Entertainment

'SNL's Bobby Moynihan On His Hilarious New Movie

Bobby Moynihan has been a cast member of NBC's long-running sketch comedy series Saturday Night Live since 2008. But what his SNL fans may not know is that he also has a long-running voiceover career. From Sesame Street to Monsters University to The Simpsons to Inside Out, you may have heard Moynihan just as often as you've seen him. He recently hit the recording booth once again for The Secret Life of Pets , opening July 8, in which the actor plays, Mel, a canine character Moynihan describes as "a little less smart than even the dumbest dog." That may seem like a stretch from his characters on SNL, but the star tells Bustle that his voiceover work actually helps inform his SNL characters, and the improv training he uses so often for the series helps him out in the booth, too.

"That skill comes in extremely handy when you’re doing voiceover, because I’ve done some jobs where I’ve only had a couple of lines but then stuff I’ve improvised also made it in," Moynihan says. "So then your part gets bigger." Although getting to do improv is clearly a good perk, the star reveals that The Secret Life of Pets filmmakers didn't have to do much else than show him a photo of the goofy dog Mel to get him to sign on to the project. "They showed me a picture of the character and I just laughed and said, 'Yeah, I’m definitely doing that,'" Moynihan says. To build the character, he "went with a sort of Brooklyn-y-type, New Yorky kind of dog. He's also pretty dimwitted so I was trying to keep it somewhere in that realm."

Moynihan enjoyed the isolation of voice work, saying that being in the booth alone, recording his parts, was a big change from his regular work collaborating with castmates on TV. Says the star, "You’re alone, so you can kind of just go for it.

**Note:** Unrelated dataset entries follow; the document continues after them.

(** [getModelsToTry]; [availableModels] is the value of
    [await getAvailableModels(apiKey)], the identifiers the provider
    lists (empty when the listing failed). *)
Definition getModelsToTry (availableModels : list string) : list string :=
  if (0 <? Z.of_nat (length availableModels)) then
    let stableModels := List.filter is_stable availableModels in
    let geminiFlash := List.filter is_geminiFlash stableModels in
    let geminiPro := List.filter is_geminiPro stableModels in
    let otherGemini := List.filter is_otherGemini stableModels in
    let gemmaModels := List.filter is_gemma stableModels in
    let otherStable := List.filter is_otherStable stableModels in
    let previewModels := List.filter is_preview availableModels in
    geminiFlash ++ geminiPro ++ otherGemini ++ otherStable ++
    gemmaModels ++ previewModels
  else fallbackModels.

End Resolver.

(** ** The fallback loops of the request handlers *)

Module Invoker.

(** The value a provider call throws. [status] is [error.status] for the
    Gemini client and [error.response?.status] for axios ([None] when
    undefined); [message] is [error.message]. *)
Record ApiError : Type := mkError { status : option Z; message : string }.

(** [lastError?.status === code], with [lastError] possibly [null]. *)
Definition status_is (e : option ApiError) (code : Z) : bool :=
  match e with
  | Some {| status := Some s |} => s =? code
  | _ => false
  end.

(** What one awaited provider call does: it returns a value or throws. *)
Inductive Outcome (R : Type) : Type :=
| Success (r : R)
| Failure (e : ApiError).
Arguments Success {R} r.
Arguments Failure {R} e.

(** How a loop leaves its [catch] block on an error it does not retry. *)
Inductive OnFatal : Type := Break | Throw.

(** What distinguishes the loops of the handlers: the test guarding
    [continue], and the statement after it. *)
Record Policy : Type := mkPolicy {
  retryable : ApiError -> bool;
  on_fatal : OnFatal
}.

(** [api/generate]: [continue] on 503, 404 or 400, otherwise [throw error]. *)
Definition generate_policy : Policy :=
  {| retryable e :=
       status_is (Some e) 503 || status_is (Some e) 404 || status_is (Some e) 400;
     on_fatal := Throw |}.

(** [api/describe]: [continue] on 503, 429, 404 or 400, otherwise [break]. *)
Definition describe_policy : Policy :=
  {| retryable e :=
       status_is (Some e) 503 || status_is (Some e) 429 ||
       status_is (Some e) 404 || status_is (Some e) 400;
     on_fatal := Break |}.

(** [api/tts]: [break] on 401, [continue] on 404, and [continue] on
    anything else. *)
Definition tts_policy : Policy :=
  {| retryable e :=
       if status_is (Some e) 401 then false
       else if status_is (Some e) 404 then true
       else true;
     on_fatal := Break |}.

(** The identifiers [api/tts] tries. *)
Definition tts_modelsToTry : list string :=
  [ "eleven_turbo_v2_5"; "eleven_turbo_v2";
    "eleven_multilingual_v2"; "eleven_monolingual_v1" ].

(** How the [for ... of] loop is left. [attempts] lists, in order, the
    identifiers the provider was called with. *)
Inductive LoopExit (R : Type) : Type :=
| Finished (result : option R) (lastError : option ApiError)
           (attempts : list string)
| Threw (error : ApiError) (attempts : list string).
Arguments Finished {R} result lastError attempts.
Arguments Threw {R} error attempts.

(** The loop [for (const modelName of modelNames) { try ... catch ... }].
    [call k m] is the outcome of the provider call made with identifier
    [m] after [k] earlier calls; [lastError] and [attempts] carry the
    loop's variables. *)
Fixpoint tryModels {R : Type} (pol : Policy) (call : nat -> string -> Outcome R)
    (k : nat) (models : list string) (lastError : option ApiError)
    (attempts : list string) : LoopExit R :=
  match models with
  | [] => Finished None lastError attempts
  | m :: rest =>
      match call k m with
      | Success r => Finished (Some r) lastError (attempts ++ [m])
      | Failure e =>
          if retryable pol e
          then tryModels pol call (S k) rest (Some e) (attempts ++ [m])
          else match on_fatal pol with
               | Break => Finished None (Some e) (attempts ++ [m])
               | Throw => Threw e (attempts ++ [m])
               end
      end
  end.

(** The loop from its initial state ([lastError = null]). *)
Definition invoke {R : Type} (pol : Policy) (call : nat -> string -> Outcome R)
    (models : list string) : LoopExit R :=
  tryModels pol call 0 models None [].

Definition attempts_of {R : Type} (x : LoopExit R) : list string :=
  match x with
  | Finished _ _ a => a
  | Threw _ a => a
  end.

(** The message of the [Error] that [api/generate] throws when the loop
    ended without a result. *)
Definition generate_terminal_message (modelNames : list string)
    (lastError : option ApiError) : string :=
  if status_is lastError 503 then
    "All models are currently overloaded. Please try again in a few moments. Tried: "
      ++ join ", " modelNames
  else if status_is lastError 404 then
    "No available models found. Tried: " ++ join ", " modelNames ++ "." ++ nl ++ nl ++
    "This usually means the Generative AI API is not enabled in your Google Cloud project."
      ++ nl ++ nl ++
    "To fix:" ++ nl ++
    "1. Go to: https://console.cloud.google.com/apis/library/generativelanguage.googleapis.com"
      ++ nl ++
    "2. Select your project (projects/599646167290)" ++ nl ++
    "3. Click " ++ dq ++ "Enable" ++ dq ++ " to enable the Generative AI API" ++ nl ++
    "4. Wait a few minutes and try again" ++ nl ++ nl ++
    "Or check available models at: http://localhost:3000/api/list-models"
  else if status_is lastError 401 then
    "Invalid API key. Please check your GEMINI_API_KEY."
  else if status_is lastError 429 then
    "Rate limit exceeded. Please try again later."
  else
    "API Error: " ++
    or_else (match lastError with Some e => message e | None => EmptyString end)
            "Unknown error".

(** What the [try] block of [api/generate] has after the loop and the
    [if (!result)] block: the result, or the thrown value (the provider's
    error, or a fresh [Error], which has no status). *)
Definition generate_invoke {R : Type} (call : nat -> string -> Outcome R)
    (modelNames : list string) : R + ApiError :=
  match invoke generate_policy call modelNames with
  | Threw e _ => inr e
  | Finished (Some r) _ _ => inl r
  | Finished None lastError _ =>
      inr {| status := None;
             message := generate_terminal_message modelNames lastError |}
  end.

(** A JSON error response: the HTTP status and the [error] field. *)
Record Response : Type := mkResponse { code : Z; error : string }.

(** The response [api/describe] returns when the loop ended without a
    result. *)
Definition describe_terminal_response (modelNames : list string)
    (lastError : option ApiError) : Response :=
  if status_is lastError 429 then
    {| code := 429;
       error := "Rate limit exceeded. All models are currently rate-limited. Please try again in a few minutes." |}
  else if status_is lastError 503 then
    {| code := 503;
       error := "All models are currently overloaded. Please try again in a few moments. Tried: "
                  ++ join ", " modelNames |}
  else if status_is lastError 404 then
    {| code := 404;
       error := "No available models found. Tried: " ++ join ", " modelNames ++
                ". Your API key may not have access to these models." |}
  else
    {| code := 500;
       error := or_else (match lastError with Some e => message e | None => EmptyString end)
                        "Unknown error occurred" |}.

(** The outer [catch] of [api/describe], for a value thrown in its [try]
    block. *)
Definition describe_catch (e : ApiError) : Response :=
  if includes (message e) "API key" || status_is (Some e) 401 then
    {| code := 401; error := "Authentication failed: Invalid API key" |}
  else if status_is (Some e) 429 then
    {| code := 429; error := "Rate limit exceeded: Too many requests" |}
  else
    {| code := 500; error := "Failed to generate description" |}.

(** [api/describe] after the loop: the result, or the error response. *)
Definition describe_invoke {R : Type} (call : nat -> string -> Outcome R)
    (modelNames : list string) : R + Response :=
  match invoke describe_policy call modelNames with
  | Finished (Some r) _ _ => inl r
  | Finished None lastError _ => inr (describe_terminal_response modelNames lastError)
  | Threw e _ => inr (describe_catch e)
  end.

(** What [api/tts] does after its loop. *)
Inductive TtsExit (R : Type) : Type :=
| TtsResponse (r : R)
| TtsUnauthorized (resp : Response)
| TtsThrow (e : ApiError).
Arguments TtsResponse {R} r.
Arguments TtsUnauthorized {R} resp.
Arguments TtsThrow {R} e.

Definition tts_invoke {R : Type} (call : nat -> string -> Outcome R)
    (modelsToTry : list string) : TtsExit R :=
  match invoke tts_policy call modelsToTry with
  | Finished (Some r) _ _ => TtsResponse r
  | Finished None lastError _ =>
      if status_is lastError 401 then
        TtsUnauthorized
          {| code := 401;
             error := "Authentication failed: Invalid ElevenLabs API key" |}
      else
        match lastError with
        | Some e => TtsThrow e
        | None =>
            TtsThrow {| status := None;
                        message := "Failed to generate speech with all models" |}
        end
  | Threw e _ => TtsThrow e
  end.

(** The errors of a run of calls that all fail and are all retried:
    [Some errs] when the calls numbered [k], [k+1], ... made with the
    identifiers of [ms] each throw an error for which the loop continues;
    [None] when one of them succeeds or throws an error the loop does not
    retry. *)
Fixpoint retried_errors {R : Type} (pol : Policy)
    (call : nat -> string -> Outcome R) (k : nat) (ms : list string)
    : option (list ApiError) :=
  match ms with
  | [] => Some []
  | m :: rest =>
      match call k m with
      | Failure e =>
          if retryable pol e then
            match retried_errors pol call (S k) rest with
            | Some es => Some (e :: es)
            | None => None
            end
          else None
      | Success _ => None
      end
  end.

(** The value of [lastError] after the errors [errs] were assigned to it
    in turn, starting from [init]. *)
Definition last_error (errs : list ApiError) (init : option ApiError)
    : option ApiError :=
  match last errs with
  | Some e => Some e
  | None => init
  end.

(** The retry rule in the words of the specification: HTTP 503, 404 and
    400 are retried, every other status is fatal. *)
Definition spec_retryable (e : ApiError) : bool :=
  status_is (Some e) 503 || status_is (Some e) 404 || status_is (Some e) 400.

End Invoker.

(** ** The image cache of [useExerciseImage.ts] *)

Module ImageCache.

Definition CACHE_PREFIX : string := "exercise_image_".
Definition CACHE_VERSION : string := "v2".
Definition CACHE_EXPIRY_DAYS : Z := 7.
Definition CACHE_EXPIRY_MS : Z := CACHE_EXPIRY_DAYS * 24 * 60 * 60 * 1000.

(** A cache entry as the code reads it. [JSON.parse] does not check the
    [CachedImage] interface, so every property may be missing ([None] is
    [undefined]). [timestamp] is the number subtracted from [Date.now()],
    [None] when the subtraction gives [NaN]; timestamps are integers, as
    [Date.now()] produces them. *)
Record CachedImage : Type := mkCachedImage {
  url : option string;
  timestamp : option Z;
  version : option string
}.

(** What [JSON.parse(cached)] followed by property reads can do. *)
Inductive Parsed : Type :=
| SyntaxError                 (* [JSON.parse] throws *)
| JsonNull                    (* the value [null]: reading a property throws *)
| JsonValue (data : CachedImage).

(** [localStorage]: keys to stored texts. *)
Abbreviation Storage := (gmap string string).

(** The browser facilities the cache calls. [window_defined] is
    [typeof window !== "undefined"]; [quota_ok k v ls] tells whether
    [localStorage.setItem(k, v)] succeeds on [ls] instead of throwing. *)
Class Browser : Type := mkBrowser {
  window_defined : bool;
  JSON_parse : string -> Parsed;
  JSON_stringify : CachedImage -> string;
  quota_ok : string -> string -> Storage -> bool
}.

Definition setItem {B : Browser} (k v : string) (ls : Storage) : option Storage :=
  if quota_ok k v ls then Some (<[k := v]> ls) else None.

Definition removeItem (k : string) (ls : Storage) : Storage := delete k ls.

(** [data.version !== CACHE_VERSION] *)
Definition version_mismatch (data : CachedImage) : bool :=
  match version data with
  | Some v => negb (String.eqb v CACHE_VERSION)
  | None => true
  end.

(** [now - data.timestamp > CACHE_EXPIRY_MS] *)
Definition expired (now : Z) (data : CachedImage) : bool :=
  match timestamp data with
  | Some t => now - t >? CACHE_EXPIRY_MS
  | None => false
  end.

(** [clearCachedImage(name)] *)
Definition clearCachedImage {B : Browser} (name : string) (ls : Storage) : Storage :=
  if negb window_defined then ls
  else removeItem (CACHE_PREFIX ++ name) ls.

You have the freedom to just feel silly and it’s OK. If you’re going to make a weird face, or make a certain sound or if you’re barking like an idiot, making dog sounds, it’s very freeing."

That said, it's clear that Moynihan loves his time performing with a group on Saturday Night Live, a goal he says he had for his whole life. "I was a big SNL nerd before I got on the show. It was my life’s dream to get on, so every day I feel extremely lucky," he says. "When I got to do Church Chat with Dana Carvey when he came back to host, that’s got to be in the top five moments of my life. This is something I grew up on and when you get to step into that world, it’s a little bizarre."

But being on the show doesn't come easy. Moynihan explains that everyone has different talents on SNL, and that can get overwhelming. "I’m not good at accents or impressions, they stress me out. I get nervous because there are people on the show like Jay Pharoah and Cecily Strong who are almost just mimics," he says. "Someone will walk into the room and say something and then they have that person’s essence down. My impressions are basically, 'Hey it’s Bobby, dressed up as that person trying to sound like them!'"

But, he says with a laugh, "I’m OK with that."

Typically, Moynihan opts to try and create new characters using his own life encounters as inspiration. But, he says, what works in your head may not always work on the SNL stage. "[Everyone has] that period on SNL where you have to have 'the greatest character in SNL history,'" he explains. "So you sit there and you work on it for 12 hours and you’ve got nothing, and then you get in a cab and your cab driver says something weird on the way home and you write that down and that’s your next character. It comes from nowhere."

Moynihan's most famous character, Drunk Uncle, was born just like that. "I had worked on a different character for like 12 hours that day," he recalls. "I thought, 'This is going to be the one, this is going to be the one that clicks and everyone’s going to love it.' It tanked immediately. And the 10 minutes I worked on the Drunk Uncle thing with Colin Jost, that hit."

"So," he continues, "you never know what people are going to respond to. Sometimes you’ll do the stupidest thing in the world and think it’s not funny, but the audience loves it and you’re doing it 12 times a season."

I think it's safe to say that Drunk Uncle is so enjoyable that SNL fans don't mind seeing Moynihan play the character over and over again. And though the star may juggle many jobs in Hollywood, there's no doubt that he's excelling at the most important one: making fans laugh, week after week.